Continuei bem, não havia trânsito, não havia polícia, não há certeza no que escrevo. A verdade é que me lembro de pouquíssimas cenas. Por sorte, e tempere com muita sorte, não aconteceu nada de trágico. Apesar da minha inexperiência, se consegui dirigir bem enquanto estava bêbado, imagine só quando sóbrio. Cheguei na casa do Ernesto, deixei o carro estacionado meio sobre a calçada, meio sobre a rua. Entreguei-o nos braços do avô. O mesmo insistiu que eu ficasse, já era tarde para voltar sozinho para casa, alegava o velho. Lembrando que, naquele tempo, dez horas da noite todos tinham que virar abóbora.

Não pensei duas vezes, fiquei na casa dos avós do Ernesto naquela noite. O carro, vô Chico guardou na garagem. Amanheci sem ressaca, mas com a certeza de que tive bastante emoção. Fui para casa já ciente dos puxões de orelha, ciente também de que o pior não aconteceu.

Ernesto, até hoje, não vê graça nessa história.

Escrito por Bartolo

Férias, todos merecem

Férias é uma gratificação tão grande que todos deveriam sentir mesmo que uma única vez na vida. É tempo que você pensa em fazer tudo que foi adiando, mas que, como sempre, acaba não seguindo os planos. Nem por isso sente-se com a consciência pesada; no fundo, férias é tempo de descanso. Estou aproveitando do meu jeito!

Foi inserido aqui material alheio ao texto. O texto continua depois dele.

(** * FileToMD: the batch conversion driver of [python/converter.py]

    A shallow embedding of the command-line converter: the parts of
    [pathlib] it calls, a tree model of the file system it reads and
    writes, the records it prints, and its functions ([emit_status],
    [get_unique_output_path], [collect_files], [get_output_path],
    [convert_file], [main]) in a state-and-exception monad over that
    world.  Docling, the document converter, is a parameter. *)

From Stdlib Require Import List String Ascii Bool Arith Lia FinFun.
From Stdlib Require Import Decimal DecimalNat DecimalString.
Import ListNotations.
Local Open Scope string_scope.
Local Open Scope list_scope.

(** ** Strings as Python uses them here

    A string is the UTF-8 bytes of a Python [str]. *)

Module pystr.

(** [str(n)] and the [{n}] of an f-string, for a non-negative integer. *)
Definition of_nat (n : nat) : string :=
  NilEmpty.string_of_uint (Nat.to_uint n).

(** [c.lower()] on one ASCII character; other bytes are left alone. *)
Definition lower_char (c : ascii) : ascii :=
  let n := nat_of_ascii c in
  if Nat.leb 65 n && Nat.leb n 90 then ascii_of_nat (n + 32) else c.

(** [s.lower()]. *)
Fixpoint lower (s : string) : string :=
  match s with
  | EmptyString => EmptyString
  | String c s' => String (lower_char c) (lower s')
  end.

(** [s.rfind(c)], with [None] for Python's [-1]. *)
Fixpoint rfind (c : ascii) (s : string) : option nat :=
  match s with
  | EmptyString => None
  | String a s' =>
      match rfind c s' with
      | Some i => Some (S i)
      | None => if Ascii.eqb a c then Some 0 else None
      end
  end.

(** [s.split(sep)] for a one-character separator. *)
Fixpoint split (sep : ascii) (s : string) : list string :=
  match s with
  | EmptyString => [EmptyString]
  | String a s' =>
      if Ascii.eqb a sep then EmptyString :: split sep s'
      else match split sep s' with
           | [] => [String a EmptyString]
           | w :: ws => String a w :: ws
           end
  end.

(** [sep.join(l)]. *)
Fixpoint join (sep : string) (l : list string) : string :=
  match l with
  | [] => EmptyString
  | [w] => w
  | w :: ws => (w ++ sep ++ join sep ws)%string
  end.

(** [s.encode('utf-8')] does not raise: [s] holds no lone surrogate.
    UTF-8 has no bytes for the code points [U+D800] to [U+DFFF]; a
    [str] that holds one is here the bytes ['surrogatepass'] gives it,
    [ED] and then a byte from [A0] on, which no encoded text has. *)
Fixpoint encodable (s : string) : bool :=
  match s with
  | EmptyString => true
  | String a s' =>
      match s' with
      | EmptyString => true
      | String b _ =>
          negb (Nat.eqb (nat_of_ascii a) 237 && Nat.leb 160 (nat_of_ascii b))
          && encodable s'
      end
  end.

End pystr.

(** ** pathlib: pure POSIX paths

    A path is kept the way [PurePosixPath] keeps it after parsing: the
    root ([""], ["/"] or ["//"]) and the list of components, without
    empty and ["."] components.  [".."] components are kept as they are,
    as pathlib keeps them. *)

Module pathlib.
(** The instance of X6 at the triad 72, 60, 64: it comes out as 60, 64, 72. *)
Lemma getSortedNotes_numeric_for_same_digits_witness :
  StronglySorted numeric_le (getSortedNotes (after [NoteOn 72; NoteOn 60; NoteOn 64])).
Proof.
  apply getSortedNotes_numeric_for_same_digits.
  intros a b Ha Hb.
  apply isNoteOn_elem_of in Ha, Hb.
  assert (E : getSortedNotes (after [NoteOn 72; NoteOn 60; NoteOn 64])
              = [ToString 60; ToString 64; ToString 72]) by (vm_compute; reflexivity).
  rewrite E in Ha, Hb.
  repeat (apply elem_of_cons in Ha as [Ha | Ha]; [apply ToString_inj in Ha; subst a |]);
    [| | | now apply elem_of_nil in Ha];
  repeat (apply elem_of_cons in Hb as [Hb | Hb]; [apply ToString_inj in Hb; subst b |]);
    try (now apply elem_of_nil in Hb); reflexivity.
Defined.

(** The loop of [hasNotes] for a clef that [noteNumBelongsToClef] answers
    with the test [p]: whether some name passes. *)
Lemma hasNotes_loop_filter (clef : Value) (p : string → bool) (names : list string) :
  ToBoolean clef = true →
  (∀ noteNum, noteNumBelongsToClef noteNum clef = Return (p noteNum)) →
  hasNotes_loop clef names = Return (existsb p names).
Proof.
  intros Hc Hp. induction names as [| n names IH]; simpl; [done |].
  rewrite Hc, Hp. simpl. now destruct (p n).
Qed.

Lemma existsb_names (p : string → bool) (calls : list Call) :
  existsb p (ownKeys (_notes (after calls))) = true
  ↔ ∃ id : Z, isNoteOn id (after calls) = true ∧ p (ToString id) = true.
Proof.
  rewrite existsb_exists. split.
  - intros [s [Hs Hp]]. apply list_elem_of_In, elem_of_ownKeys in Hs as [b Hb].
    destruct (note_names_only_after calls s b Hb) as [-> [id ->]].
    exists id. split; [| done]. unfold isNoteOn. now rewrite Hb.
  - intros [id [Hon Hp]]. exists (ToString id). split; [| done].
    apply list_elem_of_In, elem_of_ownKeys. unfold isNoteOn in Hon.
    destruct (_notes (after calls) !! ToString id); [eauto | done].
Qed.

Para quem não sabe, sou professor. Tenho como única certeza na minha profissão as férias no final do ano que segue até o começo do próximo. É época que os alunos entram de férias escolares, os professores, pode não parecer, são os que mais comemoram. No meu caso, tenho que me reapresentar apenas no primeiro dia de fevereiro.

Bom, sinceramente não sai de casa durante esse período de férias. Vivendo de congelados e internet, recompondo as energias para enfrentar mais um ano letivo. Minhas filhas estão vindo quase que diariamente me visitar. Maravilhoso!

Texto curto dessa vez, mas aparecerei com outros bons.

Aguardem!

Escrito por Bartolo

Vânia Botelho e o cigarro

Quando descobrimos talvez já fosse tarde demais. O diagnóstico partiu devido a dores intensas na cabeça e na garganta lá pelo ano de 2000. Não foi preciso nenhuma bateria grande de exames. Caso avançado de câncer, câncer na garganta. Claro que a doença não apareceu assim do nada como se fosse uma chuva de verão em São Paulo. Vânia fumava não só um, mas sim, dois maços de cigarros por dia. Às vezes superava a média e chegava aos três.

Não lembro-me de uma cena sequer de Vânia sem cigarro. Era a todo instante, do café-da-manhã até a janta. As roupas, os cômodos da casa, o cheiro empesteava, onde ela estivesse haveria fumaça. Diz que começou como brincadeira de escola, quem fumava era destaque da turma. Destaque mesmo é seu tumulo, grande e ornamental, no cemitério. Desculpe o estrondo, mas esse é o destino de um fumante, de um bom fumante.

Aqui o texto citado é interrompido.